**Stored data**.
--------------------------------------------------
(* ===== verification/Loader.v ===== *)
(** * Loading a task (kernel/task.c)

    [load_task] builds the address space of a new task: a page directory with
    its reverse and system tables, the kernel's directory entries linked into
    it, a kernel stack with the task's [Task] structure and first trap frame,
    and the text, data and stack pages of the program, whose image lies in the
    kernel's memory.  The state is the machine of [Paging] beside the task
    table of [Sched]; pointers are virtual addresses, and the pointer into
    [task_arr] that [load_task] returns is the index of the entry.  Structures
    in memory ([TsExHeader], [Task], [TrapFrame]) are read and written field by
    field at their offsets. *)
From S2P Require Import Prelude CMem Malloc Common Frame Paging Sched.
Import Paging.

Module Loader.

Record os := mkOs { mach : mm; tasks : Sched.sched }.

Definition K (A : Type) : Type := os -> res (A * os).
#[global] Instance K_ret : MRet K := fun A a s => Ok (a, s).
#[global] Instance K_bind : MBind K := fun A B f c s =>
  match c s with Ok (a, s) => f a s | Hang e => Hang e | NoFuel => NoFuel end.

(** An operation on memory, on the task table. *)
Definition mem_op {A} (c : M A) : K A := fun s =>
  match c (mach s) with Ok (a, m) => Ok (a, mkOs m (tasks s)) | Hang e => Hang e | NoFuel => NoFuel end.
Definition get_tasks : K Sched.sched := fun s => Ok (tasks s, s).
Definition put_tasks (t : Sched.sched) : K () := fun s => Ok ((), mkOs (mach s) t).
Definition lift_res {A} (r : res A) : K A := fun s =>
  match r with Ok a => Ok (a, s) | Hang e => Hang e | NoFuel => NoFuel end.

(** ** Bytes *)

Definition rd8 (va : Z) : M Z := fun s =>
  match translate s (wrap32 va) with Some p => Ok (load8 (pm s) p, s) | None => page_fault s end.

(** [memcpy(src,dst,n)] and [memset(buf,value,size)] of lib/string.c, through
    the address translation. *)
Fixpoint memcpy_loop (n : nat) (src dst : Z) : M () :=
  match n with
  | O => mret ()
  | S n => b ← rd8 src; _ ← wr8 dst b; memcpy_loop n (src + 1) (dst + 1)
  end.
Definition memcpy (src dst n : Z) : M () := memcpy_loop (Z.to_nat n) src dst.

Fixpoint memset_loop (n : nat) (buf value : Z) : M () :=
  match n with
  | O => mret ()
  | S n => _ ← wr8 buf value; memset_loop n (buf + 1) value
  end.
Definition memset (buf value size : Z) : M () := memset_loop (Z.to_nat size) buf value.

(** ** The image of a program: [struct TsExHeader] at its start *)

Definition MAGIC : Z := 0xABCD1234.
Definition hd_magic : Z := 0.
Definition hd_lma_text : Z := 4.
Definition hd_vma_text : Z := 8.
Definition hd_text_size : Z := 12.
Definition hd_lma_data : Z := 16.
Definition hd_vma_data : Z := 20.
Definition hd_data_size : Z := 24.

Definition next_task_pos (header_addr : Z) : M Z :=
  lma_data ← rd (header_addr + hd_lma_data);
  data_size ← rd (header_addr + hd_data_size);
  mret (wrap32 (header_addr + lma_data + data_size)).

(** [while(vma_img<img_base+header->size)]: a page of the image to the page the
    directory maps at [vma]; [size_field] is the address of the size. *)
Fixpoint copy_loop (fuel : nat) (dir size_field img_base vma_img vma : Z) : M () :=
  match fuel with
  | O => fun _ => NoFuel
  | S fuel =>
      size ← rd size_field;
      if vma_img <? wrap32 (img_base + size) then
        page_phy ← get_phy_from_dir dir vma;
        page ← create_temp_va page_phy;
        _ ← memcpy vma_img page Frame.FRAME_SIZE;
        _ ← delete_temp_va page;
        copy_loop fuel dir size_field img_base (wrap32 (vma_img + Frame.FRAME_SIZE)) (wrap32 (vma + Frame.FRAME_SIZE))
      else mret ()
  end.

(** Rounds that are enough for a region of [size] bytes. *)
Definition rounds (size : Z) : nat := Z.to_nat (size / Frame.FRAME_SIZE) + 4.

Definition create_task_address_space (task base : Z) : M () :=
  magic ← rd (base + hd_magic);
  _ ← ASSERT (magic =? MAGIC);
  vma_data ← rd (base + hd_vma_data);
  _ ← ASSERT (vma_data mod Frame.FRAME_SIZE =? 0);
  phy_dir ← rd (task + 4);
  dir ← get_temp_va phy_dir;
  lma_text ← rd (base + hd_lma_text);
  lma_data ← rd (base + hd_lma_data);
  let img_text_base := wrap32 (base + lma_text) in
  let img_data_base := wrap32 (base + lma_data) in
  (* load text section *)
  vma_text ← rd (base + hd_vma_text);
  text_size ← rd (base + hd_text_size);
  _ ← request_region_vmap (rounds text_size) dir vma_text text_size PAGE_FLG_USR;
  vma_text ← rd (base + hd_vma_text);
  _ ← copy_loop (rounds text_size) dir (base + hd_text_size) img_text_base img_text_base (Z.land vma_text PAGE_MASK);
  (* load data section *)
  vma_data ← rd (base + hd_vma_data);
  data_size ← rd (base + hd_data_size);
  _ ← request_region_vmap (rounds data_size) dir vma_data data_size PAGE_FLG_USR;
  vma_data ← rd (base + hd_vma_data);
  _ ← copy_loop (rounds data_size) dir (base + hd_data_size) img_data_base img_data_base vma_data;
  (* create user stack *)
  _ ← request_region_vmap (rounds Frame.FRAME_SIZE) dir Sched.USTACK_FRAME Frame.FRAME_SIZE PAGE_FLG_USR;
  delete_temp_va dir.

(** ** Kernel stack and [struct Task] *)

Definition KSTACK_TO_TASK (stack : Z) : Z := wrap32 (stack + Frame.FRAME_SIZE - Sched.sizeof_Task).

(** [*task] *)
Definition rd_task (task : Z) : M Sched.Task :=
  esp ← rd task;
  phy_dir ← rd (task + 4);
  esp0 ← rd (task + 8);
  ptid ← rd (task + 12);
  tid ← rd (task + 16);
  state ← rd (task + 20);
  ttl ← rd (task + 24);
  mret (Sched.mkTask esp phy_dir esp0 ptid tid state ttl).

(** [task_arr[tid] = *task] *)
Definition store_task (tid task : Z) : K () :=
  t ← mem_op (rd_task task);
  s ← get_tasks;
  put_tasks (Sched.set_task s tid t).

(** The first lines of [alloc_kstack_and_task]: the directory and the kernel
    stack page in temporary mappings. *)
Definition map_kstack (new_cr3 : Z) : M (Z * Z) :=
  new_pg_dir ← create_temp_va new_cr3;
  _ ← request_region_vmap (rounds Frame.FRAME_SIZE) new_pg_dir Sched.KSTACK_FRAME Frame.FRAME_SIZE PAGE_FLG_KERNEL;
  stack_phy ← get_phy_from_dir new_pg_dir Sched.KSTACK_FRAME;
  stack ← create_temp_va stack_phy;
  mret (new_pg_dir, stack).

(** The rest of it: the fields of the [Task] structure on the stack page and the
    entry of the table.  [current_tid] is [current->tid]. *)
Definition fill_task (new_cr3 current_tid new_pg_dir stack : Z) : K Z :=
  let task := KSTACK_TO_TASK stack in
  _ ← mem_op (wr (task + 4) new_cr3);
  _ ← mem_op (wr (task + 8) (Sched.KSTACK_FRAME + Frame.FRAME_SIZE - Sched.sizeof_Task - 4));
  _ ← mem_op (wr (task + 12) current_tid);
  _ ← mem_op (wr (task + 20) Sched.TASK_PRESENT);
  _ ← mem_op (wr (task + 24) 10);
  s ← get_tasks;
  tid ← lift_res (Sched.get_next_tid s);
  _ ← mem_op (wr (task + 16) tid);
  tid ← mem_op (rd (task + 16));
  _ ← store_task tid task;
  _ ← mem_op (delete_temp_va new_pg_dir);
  mret stack.

Definition alloc_kstack_and_task (new_cr3 current_tid : Z) : K Z :=
  '(new_pg_dir, stack) ← mem_op (map_kstack new_cr3);
  fill_task new_cr3 current_tid new_pg_dir stack.

(** [for(i=PAGE_DIR_INDEX(KERNEL_V_START);i<=1021;++i)] *)
Fixpoint link_loop (n : nat) (new_pg_dir parent_dir i : Z) : M () :=
  match n with
  | O => mret ()
  | S n => e ← rd (parent_dir + 4 * i); _ ← wr (new_pg_dir + 4 * i) e; link_loop n new_pg_dir parent_dir (i + 1)
  end.

(** The first lines of [load_task]: the directory, its reverse and its system
    table, with the kernel's entries of the parent. *)
Definition new_space (parent_dir : Z) : M (Z * Z * Z * Z) :=
  '(new_pg_dir, new_pg_dir_phy) ← alloc_page USER_P_START Frame.MAX_MEM_SIZE;
  '(rev_tb, rev_tb_phy) ← alloc_page USER_P_START Frame.MAX_MEM_SIZE;
  '(sys_pg, sys_pg_phy) ← alloc_page USER_P_START Frame.MAX_MEM_SIZE;
  _ ← pg_dir_add new_pg_dir rev_tb 1023 rev_tb_phy PAGE_FLG_KERNEL;
  _ ← wr (sys_pg + 4 * 1023) (Z.lor new_pg_dir_phy PAGE_FLG_KERNEL);
  _ ← pg_dir_add new_pg_dir rev_tb 1022 sys_pg_phy PAGE_FLG_KERNEL;
  _ ← link_loop (Z.to_nat (1022 - PAGE_DIR_INDEX KERNEL_V_START)) new_pg_dir parent_dir (PAGE_DIR_INDEX KERNEL_V_START);
  mret (new_pg_dir, new_pg_dir_phy, rev_tb, sys_pg).

Section Load.
(** The address of the assembly routine [__ret_syscall]. *)
Context (ret_syscall : Z).

(** The first trap frame of a task, at [tf]: the offsets of [struct TrapFrame]. *)
Definition init_trap_frame (tf : Z) : M () :=
  _ ← memset tf 0 Sched.sizeof_TrapFrame;
  _ ← wr (tf + 60) 0x1b;
  _ ← wr (tf + 36) ret_syscall;
  _ ← wr (tf + 72) 0x23;
  _ ← wr (tf + 48) 0x23;
  _ ← wr (tf + 52) 0x23;
  _ ← wr (tf + 44) 0x23;
  _ ← wr (tf + 40) 0x23;
  _ ← wr (tf + 56) 0;
  _ ← wr (tf + 68) (Sched.USTACK_FRAME + Frame.FRAME_SIZE - 4);
  wr (tf + 64) (Z.shiftl 1 9).

Definition load_task (parent_dir task_hd_addr : Z) : K Z :=
  '(new_pg_dir, new_pg_dir_phy, rev_tb, sys_pg) ← mem_op (new_space parent_dir);
  s ← get_tasks;
  kernel_stack ← alloc_kstack_and_task new_pg_dir_phy (Sched.tid (Sched.task_at s (Sched.current s)));
  let task := KSTACK_TO_TASK kernel_stack in
  new_tid ← mem_op (rd (task + 16));
  _ ← mem_op (create_task_address_space task task_hd_addr);
  let tf := wrap32 (task - Sched.sizeof_TrapFrame) in
  _ ← mem_op (wr task (Sched.KSTACK_FRAME + Frame.FRAME_SIZE - Sched.sizeof_Task - Sched.sizeof_TrapFrame));
  _ ← mem_op (init_trap_frame tf);
  _ ← store_task new_tid task;
  _ ← mem_op (delete_temp_va new_pg_dir);
  _ ← mem_op (delete_temp_va rev_tb);
  _ ← mem_op (delete_temp_va sys_pg);
  _ ← mem_op (delete_temp_va kernel_stack);
  mret new_tid.

(** [__context_switch] on the whole machine: the page directory it loads is the
    one the memory is translated with from then on. *)
Definition switch_to (t : Z) : K () := fun s =>
  let ts := Sched.__context_switch (tasks s) t in
  let m := mach s in
  Ok ((), mkOs (mkMm (pm m) (Sched.cpu_cr3 ts) (paging m) (frames m)) ts).

Definition spawn_ram (base : Z) : K () :=
  task ← load_task (KERNEL_V_START + PG_DIR0_ADDR) base;
  switch_to task.

(** [init_task0] up to the first [sti]; [current_tid] is what [current->tid] reads
    while [current] is still NULL.  The registration of the exit call changes
    neither memory nor tasks and is part of [Main.main].  The stack's slot stays
    in use. *)
Definition init_task0 (current_tid karg_phy : Z) : K () :=
  s ← get_tasks;
  _ ← put_tasks (Sched.clear_tasks s);
  kstack ← alloc_kstack_and_task PG_DIR0_ADDR current_tid;
  tid ← mem_op (rd (KSTACK_TO_TASK kstack + 16));
  s ← get_tasks;
  _ ← put_tasks (Sched.setup_tss (Sched.set_current s tid));
  spawn_ram (KERNEL_V_START + karg_phy).
End Load.

End Loader.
--------------------------------------------------
**THE PROBLEM**. Starting at the line that contains "fun _ => NoFuel" and stopping after the line that contains "img_data_base img_data_base vma_data;", write out every line exactly as it appears above, and no other line.

**TASK SOLUTION**.
  | O => fun _ => NoFuel
  | S fuel =>
      size ← rd size_field;
      if vma_img <? wrap32 (img_base + size) then
        page_phy ← get_phy_from_dir dir vma;
        page ← create_temp_va page_phy;
        _ ← memcpy vma_img page Frame.FRAME_SIZE;
        _ ← delete_temp_va page;
        copy_loop fuel dir size_field img_base (wrap32 (vma_img + Frame.FRAME_SIZE)) (wrap32 (vma + Frame.FRAME_SIZE))
      else mret ()
  end.

(** Rounds that are enough for a region of [size] bytes. *)
Definition rounds (size : Z) : nat := Z.to_nat (size / Frame.FRAME_SIZE) + 4.

Definition create_task_address_space (task base : Z) : M () :=
  magic ← rd (base + hd_magic);
  _ ← ASSERT (magic =? MAGIC);
  vma_data ← rd (base + hd_vma_data);
  _ ← ASSERT (vma_data mod Frame.FRAME_SIZE =? 0);
  phy_dir ← rd (task + 4);
  dir ← get_temp_va phy_dir;
  lma_text ← rd (base + hd_lma_text);
  lma_data ← rd (base + hd_lma_data);
  let img_text_base := wrap32 (base + lma_text) in
  let img_data_base := wrap32 (base + lma_data) in
  (* load text section *)
  vma_text ← rd (base + hd_vma_text);
  text_size ← rd (base + hd_text_size);
  _ ← request_region_vmap (rounds text_size) dir vma_text text_size PAGE_FLG_USR;
  vma_text ← rd (base + hd_vma_text);
  _ ← copy_loop (rounds text_size) dir (base + hd_text_size) img_text_base img_text_base (Z.land vma_text PAGE_MASK);
  (* load data section *)
  vma_data ← rd (base + hd_vma_data);
  data_size ← rd (base + hd_data_size);
  _ ← request_region_vmap (rounds data_size) dir vma_data data_size PAGE_FLG_USR;
  vma_data ← rd (base + hd_vma_data);
  _ ← copy_loop (rounds data_size) dir (base + hd_data_size) img_data_base img_data_base vma_data;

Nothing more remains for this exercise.